**What you should do**
Could you reproduce every record below exactly as it stands?

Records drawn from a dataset
(* ===== verification/Server.v ===== *)
(** * The running server (server/command_handler.c, server/main.c)

    The state the packet handlers and the command handler share, and the callback
    [resChangedCallback] of the update cache: [handleUpdateResultChange] of main.c,
    which is [broadcastResult].  With it the server is a sink for the results of
    the prefix cache, so that validating a prefix notifies the proxies. *)
From S2P Require Import Prelude Locks SrxDefs RpkiQueue AspaTrie UtHash AspathCache UpdateCache.
From S2P Require Import UpdateCacheLemmas UpdateCacheTheorems CommandQueue PacketQueue SrxPackets.
From S2P Require Import PacketSender ProxyMap PrefixCache RoaNotify.

Module Server.
Import SrxPackets PacketSender.
Implicit Types (clientID : Z).

Section server.
Context {H K : Type} `{UTHash H} `{SkiUpdates K}.

(** ** Data *)

(** Everything but the prefix cache. *)
Record Core := mkCore {
  updCache : UpdateCache.UpdateCache H;
  skiCache : K;
  rpkiQueue : RpkiQueue.RPKI_QUEUE;
  aspathCache : AspathCache.AspathCache H;
  aspaDBManager : AspaTrie.ASPA_DBManager;
  svrConnHandler : ProxyMap.ServerConnectionHandler;
  receiverQueue : PacketQueue.SCH_ReceiverQueue;
  cmdQueue : CommandQueue.CommandQueue;
  net : Net
}.
Implicit Types (st : Core).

**Exercise result**
(* ===== verification/Server.v ===== *)
(** * The running server (server/command_handler.c, server/main.c)

    The state the packet handlers and the command handler share, and the callback
    [resChangedCallback] of the update cache: [handleUpdateResultChange] of main.c,
    which is [broadcastResult].  With it the server is a sink for the results of
    the prefix cache, so that validating a prefix notifies the proxies. *)
From S2P Require Import Prelude Locks SrxDefs RpkiQueue AspaTrie UtHash AspathCache UpdateCache.
From S2P Require Import UpdateCacheLemmas UpdateCacheTheorems CommandQueue PacketQueue SrxPackets.
From S2P Require Import PacketSender ProxyMap PrefixCache RoaNotify.

Module Server.
Import SrxPackets PacketSender.
Implicit Types (clientID : Z).

Section server.
Context {H K : Type} `{UTHash H} `{SkiUpdates K}.

(** ** Data *)

(** Everything but the prefix cache. *)
Record Core := mkCore {
  updCache : UpdateCache.UpdateCache H;
  skiCache : K;
  rpkiQueue : RpkiQueue.RPKI_QUEUE;
  aspathCache : AspathCache.AspathCache H;
  aspaDBManager : AspaTrie.ASPA_DBManager;
  svrConnHandler : ProxyMap.ServerConnectionHandler;
  receiverQueue : PacketQueue.SCH_ReceiverQueue;
  cmdQueue : CommandQueue.CommandQueue;
  net : Net
}.
Implicit Types (st : Core).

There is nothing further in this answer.